Tante e varie sono le attività a servizio dei più poveri. La più colorata è sicuramente la boutique della carità. Le suore e un piccolo esercito di volontari raccolgono e smistano abiti usati, cappotti e scarpe, maglieria, tessuti e articoli per la casa, alimenti e altro che, anonimamente, tanti cittadini lasciano il martedì alla porta del n° 53 di Via San Pietro. I capi raccolti vengono selezionati, classificati per stagione, tipologia, colore e taglia e destinati alla “Boutique” della Casa della Carità, un grande stanzone con scaffali, stender e reparti ben organizzati, che il lunedì mattina viene aperto per permettere a chi ha bisogno di avere il capo giusto, le scarpe per i bambini, indumenti caldi per i mesi più freddi, coperte e lenzuola. Non il pacco per i poveri, dunque ma da una parte le risorse, dall’altra i poveri, italiani e stranieri, uomini e donne, giovani, adulti e anziani, seguiti dalla Famiglia Vincenziana nei loro bisogni. Comunque, nulla va sprecato.

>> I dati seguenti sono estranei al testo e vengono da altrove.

(* ===== verification/Lapic.v ===== *)
(** * Local APIC (device/intc/lapic.c)

    The register page, the request, in-service and trigger-mode vector sets,
    the INTR level the chip drives, and the timer derived from the host clock.
    A call that reads the clock takes its readings as arguments.  The end-of-
    interrupt sink is the board's: a function on the chip and whatever state
    [W] lies behind it, since the I/O APIC it reaches may deliver to this very
    chip before the write returns. *)

From S2P Require Import Prelude.

Definition kLapicId := 0x20.
Definition kLapicVersion := 0x30.
Definition kLapicTpr := 0x80.
Definition kLapicPpr := 0xA0.
Definition kLapicEoi := 0xB0.
Definition kLapicLdr := 0xD0.
Definition kLapicDfr := 0xE0.
Definition kLapicSvr := 0xF0.
Definition kLapicIsr := 0x100.
Definition kLapicTmr := 0x180.
Definition kLapicIrr := 0x200.
Definition kLapicEsr := 0x280.
Definition kLapicIcrLo := 0x300.
Definition kLapicLvtTimer := 0x320.
Definition kLapicTimerInitial := 0x380.
Definition kLapicTimerCurrent := 0x390.
Definition kLapicTimerDivide := 0x3E0.
Definition kSvrEnable := 0x100.
Definition kLvtVector := 0xff.
Definition kLvtMasked := 0x10000.
Definition kLvtModeShift := 17.
Definition kLvtModePeriodic := 1.
Definition kLapicBase := 0xFEE00000.
Definition kLapicTimerFreq := 100000000.

(** [l_wired]: an INTR sink is set; [l_out]: the levels it got, oldest first. *)
Record LapicDevice := mkLapic {
  l_reg : list Z; l_irr : list Z; l_isr : list Z; l_tmr : list Z;
  l_timer_base : Z; l_timer_count : Z; l_irq_level : bool; l_wired : bool; l_out : list bool;
}.
Definition eta_lapic (d : LapicDevice) : LapicDevice :=
  mkLapic (l_reg d) (l_irr d) (l_isr d) (l_tmr d) (l_timer_base d) (l_timer_count d) (l_irq_level d) (l_wired d) (l_out d).
#[export] Instance upd_l_reg : Upd l_reg := ltac:(mk_upd eta_lapic l_reg).
#[export] Instance upd_l_irr : Upd l_irr := ltac:(mk_upd eta_lapic l_irr).
#[export] Instance upd_l_isr : Upd l_isr := ltac:(mk_upd eta_lapic l_isr).
#[export] Instance upd_l_tmr : Upd l_tmr := ltac:(mk_upd eta_lapic l_tmr).
#[export] Instance upd_l_timer_base : Upd l_timer_base := ltac:(mk_upd eta_lapic l_timer_base).
#[export] Instance upd_l_timer_count : Upd l_timer_count := ltac:(mk_upd eta_lapic l_timer_count).
#[export] Instance upd_l_irq_level : Upd l_irq_level := ltac:(mk_upd eta_lapic l_irq_level).
#[export] Instance upd_l_wired : Upd l_wired := ltac:(mk_upd eta_lapic l_wired).
#[export] Instance upd_l_out : Upd l_out := ltac:(mk_upd eta_lapic l_out).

«A volte – rivela suor Stella – ci portano anche abiti da sera e scarpe tacco 12: è chiaro che sono prodotti non adatti alle esigenze semplici dei più poveri. E allora doniamo questi capi ai nostri assistiti per venderli nei mercatini e averne un ricavo. Le cose più logore, diventano pezze e stracci».
Dalla boutique al Centro ascolto, attivo il giovedì su appuntamento. Qui donne e uomini, giovani e di mezza età, affaticati nella logorante ricerca del necessario per sopravvivere e della forza per superare i mille ostacoli della vita, giungono per essere aiutati. Grazie a volontari appositamente formati vengono ascoltati e accompagnati nella ricerca di soluzioni ai propri problemi. «Valutata la situazione di ognuno – spiega Suor Stella – gli operatori cercano di definire un progetto di aiuto specifico, sostenibile e rispettoso delle potenzialità di ciascuno. Cerchiamo di dare aiuti concreti e in ogni caso li orientiamo e li accompagniamo ai servizi e alle risorse del territorio. L’obiettivo è restituire dignità alle persone». «Come San Vincenzo nel 600 e Suor Anna nel 900 – aggiunge suor Gabriella – cerchiamo sempre di costruire progetti individuali».

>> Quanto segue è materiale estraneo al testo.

(* ===== verification/PcIrq.v ===== *)
(** * The interrupt wiring of the PC board (board/x86_min.c)

    Every ISA line reaches the 8259 pair and the I/O APIC; the I/O APIC hands
    vectors to the local APIC; the local APIC's end of interrupt goes back to
    the I/O APIC; either controller may drive the one INTR pin, and the
    processor's acknowledge asks the local APIC first.  [b_events] is what the
    processor's hooks got, in order.  A chip's own list of driven levels is
    emptied into the board's sink after every call into it: the sinks do not
    call back into the chip that drives them. *)

From S2P Require Import Prelude Bus Ram Pic Lapic Ioapic.

Record PcIrq := mkPcIrq {
  b_pic : PicDevice; b_ioapic : IoapicDevice; b_lapic : LapicDevice;
  b_pic_irq : bool; b_lapic_irq : bool; b_intr_level : bool; b_events : list cpu_event;
}.
Definition eta_pcirq (b : PcIrq) : PcIrq :=
  mkPcIrq (b_pic b) (b_ioapic b) (b_lapic b) (b_pic_irq b) (b_lapic_irq b) (b_intr_level b) (b_events b).
#[export] Instance upd_b_pic : Upd b_pic := ltac:(mk_upd eta_pcirq b_pic).
#[export] Instance upd_b_ioapic : Upd b_ioapic := ltac:(mk_upd eta_pcirq b_ioapic).
#[export] Instance upd_b_lapic : Upd b_lapic := ltac:(mk_upd eta_pcirq b_lapic).
#[export] Instance upd_b_pic_irq : Upd b_pic_irq := ltac:(mk_upd eta_pcirq b_pic_irq).
#[export] Instance upd_b_lapic_irq : Upd b_lapic_irq := ltac:(mk_upd eta_pcirq b_lapic_irq).
#[export] Instance upd_b_intr_level : Upd b_intr_level := ltac:(mk_upd eta_pcirq b_intr_level).
#[export] Instance upd_b_events : Upd b_events := ltac:(mk_upd eta_pcirq b_events).

(** ** The INTR pin *)

Definition UpdateIntr (b : PcIrq) : PcIrq :=
  let level := b_pic_irq b || b_lapic_irq b in
  b <| b_intr_level := level |> <| b_events := b_events b ++ [EvIrq 0 level] |>.

Definition OnPicIrq (b : PcIrq) (level : bool) : PcIrq := UpdateIntr (b <| b_pic_irq := level |>).
Definition OnLapicIrq (b : PcIrq) (level : bool) : PcIrq := UpdateIntr (b <| b_lapic_irq := level |>).

(** The levels a chip drove during a call, given to its sink. *)
Definition put_pic (b : PcIrq) (p : PicDevice) : PcIrq :=
  fold_left OnPicIrq (snd <$> pic_out p) (b <| b_pic := mkPicDev (pic_master p) (pic_slave p) (pic_wired p) [] |>).
Definition put_lapic (b : PcIrq) (d : LapicDevice) : PcIrq :=
  fold_left OnLapicIrq (l_out d) (b <| b_lapic := d <| l_out := [] |> |>).

(** ** Between the controllers *)

Definition apic_match (b : PcIrq) (dest logical : Z) : bool :=
  if negb (logical =? 0) then tst dest (LapicLogicalMask (b_lapic b)) else dest =? LapicId (b_lapic b).

Definition OnIoapicDeliver (b : PcIrq) (dest logical vector trigger : Z) : PcIrq :=
  if apic_match b dest logical then put_lapic b (LapicDeliver (b_lapic b) vector (negb (trigger =? 0))) else b.

Definition OnIoapicNmi (b : PcIrq) (dest logical : Z) : PcIrq :=
  if apic_match b dest logical then b <| b_events := b_events b ++ [EvNmi] |> else b.

Definition ioapic_req (b : PcIrq) (r : io_req) : PcIrq :=
  match r with
  | ReqVector dest logical vector trigger => OnIoapicDeliver b dest logical vector trigger
  | ReqNmi dest logical => OnIoapicNmi b dest logical
  end.
Definition put_ioapic (b : PcIrq) (dr : IoapicDevice * list io_req) : PcIrq :=
  fold_left ioapic_req (snd dr) (b <| b_ioapic := fst dr |>).

(** Called in the middle of a local APIC write, with the chip as it is then. *)
Definition OnLapicEoi (vector : Z) (db : LapicDevice * PcIrq) : LapicDevice * PcIrq :=
  let b := (snd db) <| b_lapic := fst db |> in
  let b := put_ioapic b (IoapicEoi (b_ioapic b) vector) in
  (b_lapic b, b).

(** [None]: no such ISA line. *)
Definition OnIsaIrq (b : PcIrq) (line : Z) (level : bool) : option PcIrq :=
  match PicSetIrq (b_pic b) line level with
  | Some p => let b := put_pic b p in Some (put_ioapic b (IoapicSetPin (b_ioapic b) line level))
  | None => None
  end.

Definition OnFerr (b : PcIrq) (level : bool) : option PcIrq := OnIsaIrq b 13 level.
Definition kCom1Irq := 4.
Definition OnCom1Irq (b : PcIrq) (level : bool) : option PcIrq := OnIsaIrq b kCom1Irq level.

(** The processor's acknowledge. *)
Definition OnIntAck (b : PcIrq) : Z * PcIrq :=
  let '(vec, d) := LapicAcknowledge (b_lapic b) in
  let b := put_lapic b d in
  if vec <? 0 then let '(vec, p) := PicAcknowledge (b_pic b) in (vec, put_pic b p) else (vec, b).

(** ** Guest accesses and the clock *)

Definition lapic_write (b : PcIrq) (addr val now now2 : Z) : option PcIrq :=
  match LapicWrite (Some OnLapicEoi) (b_lapic b) b addr val now now2 with
  | Some (d, b) => Some (put_lapic b d)
  | None => None
  end.
Definition ioapic_write (b : PcIrq) (addr val : Z) : PcIrq := put_ioapic b (IoapicWrite (b_ioapic b) addr val).
Definition pic_write (b : PcIrq) (c : chip) (addr val : Z) : PcIrq := put_pic b (PicPortWrite c (b_pic b) addr val).
Definition pic_read (b : PcIrq) (c : chip) (addr : Z) : Z * PcIrq :=
  let '(v, p) := PicPortRead c (b_pic b) addr in (v, put_pic b p).
Definition elcr_write (b : PcIrq) (addr val : Z) : PcIrq := put_pic b (ElcrWrite (b_pic b) addr val).
Definition lapic_poll (b : PcIrq) (now now2 : Z) : PcIrq := put_lapic b (LapicPoll (b_lapic b) now now2).

(** Reset and wiring, the interrupt part of [X86Reset] and [WireDevices]. *)
Definition irq_reset (b : PcIrq) : PcIrq :=
  b <| b_pic := PicSetIrqSink PicInit |> <| b_lapic := LapicSetIrqSink (LapicInit (b_lapic b)) |>
    <| b_ioapic := IoapicSetNmiSink (IoapicSetDeliverSink (IoapicInit (b_ioapic b))) |>.

(** The board as allocated ([calloc]) and wired for the first time. *)
Definition irq_board : PcIrq :=
  irq_reset (mkPcIrq PicInit (mkIoapic 0 0 [] false false) (mkLapic [] [] [] [] 0 0 false false []) false false false []).

(** ** The board's invariant *)

(** The level the processor was last told, if it was told one. *)
Definition intr_of (l : list cpu_event) : option bool :=
  last (omap (fun e => match e with EvIrq _ level => Some level | _ => None end) l).

Definition pinned (b : PcIrq) : Prop := default false (intr_of (b_events b)) = b_pic_irq b || b_lapic_irq b.

(** Between the calls of a chip: the local APIC's level is known to the board. *)
Record irq_mid (b : PcIrq) : Prop := {
  im_lapic : lapic_wf (l0 := b_lapic_irq b) (b_lapic b);
  im_quiet : l_out (b_lapic b) = [];
  im_wired : l_wired (b_lapic b) = true;
  im_pins : pins_ok (io_pins (b_ioapic b));
  im_pinned : pinned b;
}.

(** Between guest accesses the level is also the one the priority rule gives. *)
Definition irq_ok (b : PcIrq) : Prop := irq_mid b /\ settled (b_lapic b).

Lemma intr_of_snoc l level : intr_of (l ++ [EvIrq 0 level]) = Some level.
Proof. unfold intr_of. by rewrite omap_app, last_app. Qed.

Lemma OnLapicIrq_pinned b level : pinned (OnLapicIrq b level).
Proof. unfold pinned. cbn. by rewrite intr_of_snoc. Qed.

Lemma OnPicIrq_pinned b level : pinned (OnPicIrq b level).
Proof. unfold pinned. cbn. by rewrite intr_of_snoc. Qed.

Lemma fold_lapic ls b : let b' := fold_left OnLapicIrq ls b in
  b_lapic b' = b_lapic b /\ b_ioapic b' = b_ioapic b /\ b_pic b' = b_pic b /\ b_pic_irq b' = b_pic_irq b /\
  b_lapic_irq b' = default (b_lapic_irq b) (last ls) /\ (pinned b -> pinned b').
Proof.
  revert b; induction ls as [|l ls IH]; intros b; [done|]. cbn [fold_left].
  destruct (IH (OnLapicIrq b l)) as (-> & -> & -> & -> & -> & Hp). split_and!; try done.
  - rewrite last_cons. by destruct (last ls).
  - intros _. apply Hp, OnLapicIrq_pinned.
Qed.

Lemma fold_pic ls b : let b' := fold_left OnPicIrq ls b in
  b_lapic b' = b_lapic b /\ b_ioapic b' = b_ioapic b /\ b_pic b' = b_pic b /\ b_lapic_irq b' = b_lapic_irq b /\
  b_pic_irq b' = default (b_pic_irq b) (last ls) /\ (pinned b -> pinned b').
Proof.
  revert b; induction ls as [|l ls IH]; intros b; [done|]. cbn [fold_left].
  destruct (IH (OnPicIrq b l)) as (-> & -> & -> & -> & -> & Hp). split_and!; try done.
  - rewrite last_cons. by destruct (last ls).
  - intros _. apply Hp, OnPicIrq_pinned.
Qed.

Lemma put_lapic_mid b d : irq_mid b -> lapic_wf (l0 := b_lapic_irq b) d -> l_wired d = true ->
  irq_mid (put_lapic b d) /\ b_lapic (put_lapic b d) = d <| l_out := [] |> /\ b_ioapic (put_lapic b d) = b_ioapic b.
Proof.
  intros [Hl Hq Hw Hp Hn] Hd Hwd. unfold put_lapic.
  destruct (fold_lapic (l_out d) (b <| b_lapic := d <| l_out := [] |> |>)) as (E1 & E2 & E3 & E4 & E5 & E6).
  split; [|by rewrite E1, E2]. split; rewrite ?E1, ?E2, ?E5; cbn; try done.
  - pose proof (lw_out d Hd Hwd) as Ho. destruct Hd as [R1 R2 R3 R4 R5 R6 R7]. by split.
  - by apply E6.
Qed.

Lemma put_pic_mid b p : irq_mid b ->
  irq_mid (put_pic b p) /\ b_lapic (put_pic b p) = b_lapic b /\ b_ioapic (put_pic b p) = b_ioapic b /\
  b_lapic_irq (put_pic b p) = b_lapic_irq b.
Proof.
  intros [Hl Hq Hw Hp Hn]. unfold put_pic.
  match goal with |- context [fold_left OnPicIrq ?ls ?b0] => destruct (fold_pic ls b0) as (E1 & E2 & E3 & E4 & E5 & E6) end.
  split; [|by rewrite E1, E2, E4]. split; rewrite ?E1, ?E2, ?E4; cbn; try done. by apply E6.
Qed.

Lemma UpdateIrq_wired d : l_wired (Lapic.UpdateIrq d) = l_wired d.
Proof. unfold Lapic.UpdateIrq. destruct (eqb _ _); [done|]. cbn. by destruct (l_wired d) eqn:E; cbn; rewrite ?E. Qed.

Lemma deliver_wired d v t : l_wired (LapicDeliver d v t) = l_wired d.
Proof. unfold LapicDeliver. destruct (_ || _); [done|]. by rewrite UpdateIrq_wired. Qed.

Lemma req_mid b r : irq_mid b -> irq_mid (ioapic_req b r) /\ b_ioapic (ioapic_req b r) = b_ioapic b.
Proof.
  intros Hb. destruct r as [dest logical vector trigger|dest logical]; cbn [ioapic_req]; unfold OnIoapicDeliver, OnIoapicNmi;
    (destruct (apic_match _ _ _); [|done]).
  - destruct (put_lapic_mid b (LapicDeliver (b_lapic b) vector (negb (trigger =? 0))) Hb) as (H1 & _ & H2); [|rewrite deliver_wired|done].
    + apply LapicDeliver_wf, Hb.
    + apply Hb.
  - destruct Hb as [Hl Hq Hw Hp Hn]. split; [|done]. split; try done. unfold pinned, intr_of in *. cbn. rewrite omap_app. cbn.
    by rewrite app_nil_r.
Qed.

Lemma put_ioapic_mid b dr : irq_mid b -> pins_ok (io_pins (fst dr)) ->
  irq_mid (put_ioapic b dr) /\ b_ioapic (put_ioapic b dr) = fst dr.
Proof.
  intros [Hl Hq Hw Hp Hn] Hd. unfold put_ioapic.
  assert (Hb : irq_mid (b <| b_ioapic := fst dr |>)) by by split.
  assert (He : b_ioapic (b <| b_ioapic := fst dr |>) = fst dr) by done. revert Hb He.
  generalize (b <| b_ioapic := fst dr |>) (snd dr). intros b1 rs. revert b1. induction rs as [|r rs IH]; intros b1 Hb He; [done|].
  destruct (req_mid b1 r Hb) as [H1 H2]. apply IH; [done|]. by rewrite H2.
Qed.

Lemma put_lapic_ok b d : irq_mid b -> lapic_wf (l0 := b_lapic_irq b) d -> l_wired d = true -> settled d -> irq_ok (put_lapic b d).
Proof. intros Hb Hd Hw Hs. destruct (put_lapic_mid b d Hb Hd Hw) as (H1 & H2 & _). split; [done|]. by rewrite H2. Qed.

Lemma put_pic_ok b p : irq_ok b -> irq_ok (put_pic b p).
Proof. intros [Hb Hs]. destruct (put_pic_mid b p Hb) as (H1 & H2 & _). split; [done|]. by rewrite H2. Qed.

Lemma ioapic_req_ok b r : irq_ok b -> irq_ok (ioapic_req b r).
Proof.
  intros [Hb Hs]. split; [by apply req_mid|]. destruct r as [dest logical vector trigger|dest logical]; cbn [ioapic_req];
    unfold OnIoapicDeliver, OnIoapicNmi; (destruct (apic_match _ _ _); [|done]); [|done].
  apply put_lapic_ok; [done|apply LapicDeliver_wf, Hb|rewrite deliver_wired; apply Hb|]. eapply LapicDeliver_settled; [apply Hb|done].
Qed.

Lemma put_ioapic_ok b dr : irq_ok b -> pins_ok (io_pins (fst dr)) -> irq_ok (put_ioapic b dr).
Proof.
  intros Hb Hd. unfold put_ioapic. assert (H : irq_ok (b <| b_ioapic := fst dr |>)) by (destruct Hb as [[] ?]; split; [by split|done]).
  revert H. generalize (b <| b_ioapic := fst dr |>) (snd dr). intros b1 rs. revert b1.
  induction rs as [|r rs IH]; intros b1 Hb1; [done|]. by apply IH, ioapic_req_ok.
Qed.

Lemma OnIsaIrq_ok b line level b' : irq_ok b -> OnIsaIrq b line level = Some b' -> irq_ok b'.
Proof.
  intros Hb. unfold OnIsaIrq. destruct (PicSetIrq _ _ _) as [p|]; [|done]. intros [= <-]. pose proof (put_pic_ok b p Hb) as H.
  apply put_ioapic_ok; [done|]. apply SetPin_ok, H.
Qed.

Lemma OnIsaIrq_some b line level : 0 <= line < 16 -> exists b', OnIsaIrq b line level = Some b'.
Proof. intros Hl. unfold OnIsaIrq. destruct (set_irq_some (b_pic b) line level Hl) as [p ->]. by eexists. Qed.

Lemma ack_wired d : l_wired (snd (LapicAcknowledge d)) = l_wired d.
Proof. unfold LapicAcknowledge. destruct (negb _); [done|]. destruct (negb _); [done|]. cbn [snd]. by rewrite UpdateIrq_wired. Qed.

Lemma OnIntAck_ok b : irq_ok b -> irq_ok (snd (OnIntAck b)).
Proof.
  intros [Hb Hs]. unfold OnIntAck. destruct (LapicAcknowledge_ok (b_lapic b) (im_lapic b Hb) Hs) as [Hw' Hs'].
  pose proof (ack_wired (b_lapic b)) as Ew. rewrite (im_wired b Hb) in Ew.
  destruct (LapicAcknowledge (b_lapic b)) as [vec d]. cbn [snd] in *. pose proof (put_lapic_ok b d Hb Hw' Ew Hs') as H.
  destruct (vec <? 0); [|done]. destruct (PicAcknowledge _). by apply put_pic_ok.
Qed.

Quali sono i problemi che più spesso trovano spazio nelle stanzette del Centro Ascolto? Le suore li enumerano scorate: sfratti e affitti che non si riescono a pagare, medicine costose, perdita del lavoro, impossibilità di aiutare i bambini e i più fragili del nucleo familiare. Insomma, i mille volti della povertà, vecchia e nuova.
Ed è anche nell’ambito medico e di prima assistenza che si muove la Famiglia vincenziana. Dal 1977 è attiva una raccolta di medicinali e sanitari in farmacie, ambulatori, medici, Asl, informatori scientifici e case farmaceutiche. A volte sono anche i cittadini a donare medicine e materiale sanitario, magari acquistato per un anziano che viene a mancare. I farmaci sono poi portati nella medicheria dove vengono smistati, controllati, e sistemati alfabeticamente su scaffalature; tutto è coordinato da due medici volontari che provvedono anche a prescrizioni e medicazioni, o a invii mirati. E, ancora, il Centro alimentare, attivato anche grazie alla Rete del Banco delle Opere di Carità e alla disponibilità di privati e di tantissimi volontari.
«I prodotti richiesti per la raccolta alimentare sono quelli a lunga conservazione e facile stoccaggio – enumera suor Gabriella – ma accettiamo tutto per redistribuirlo, portando poi casa per casa i generi necessari. Oltre a qualche raccolta fuori dai supermercati e delle raccolte mirate come quella di materiale scolastico prima dell’avvio delle lezioni, c’è per esempio un nostro volontario che, almeno due volte l’anno organizza una cena chiedendo a ognuno degli amici invitati di portare un sacco pieno di spesa, la più varia. Che accogliamo con gioia».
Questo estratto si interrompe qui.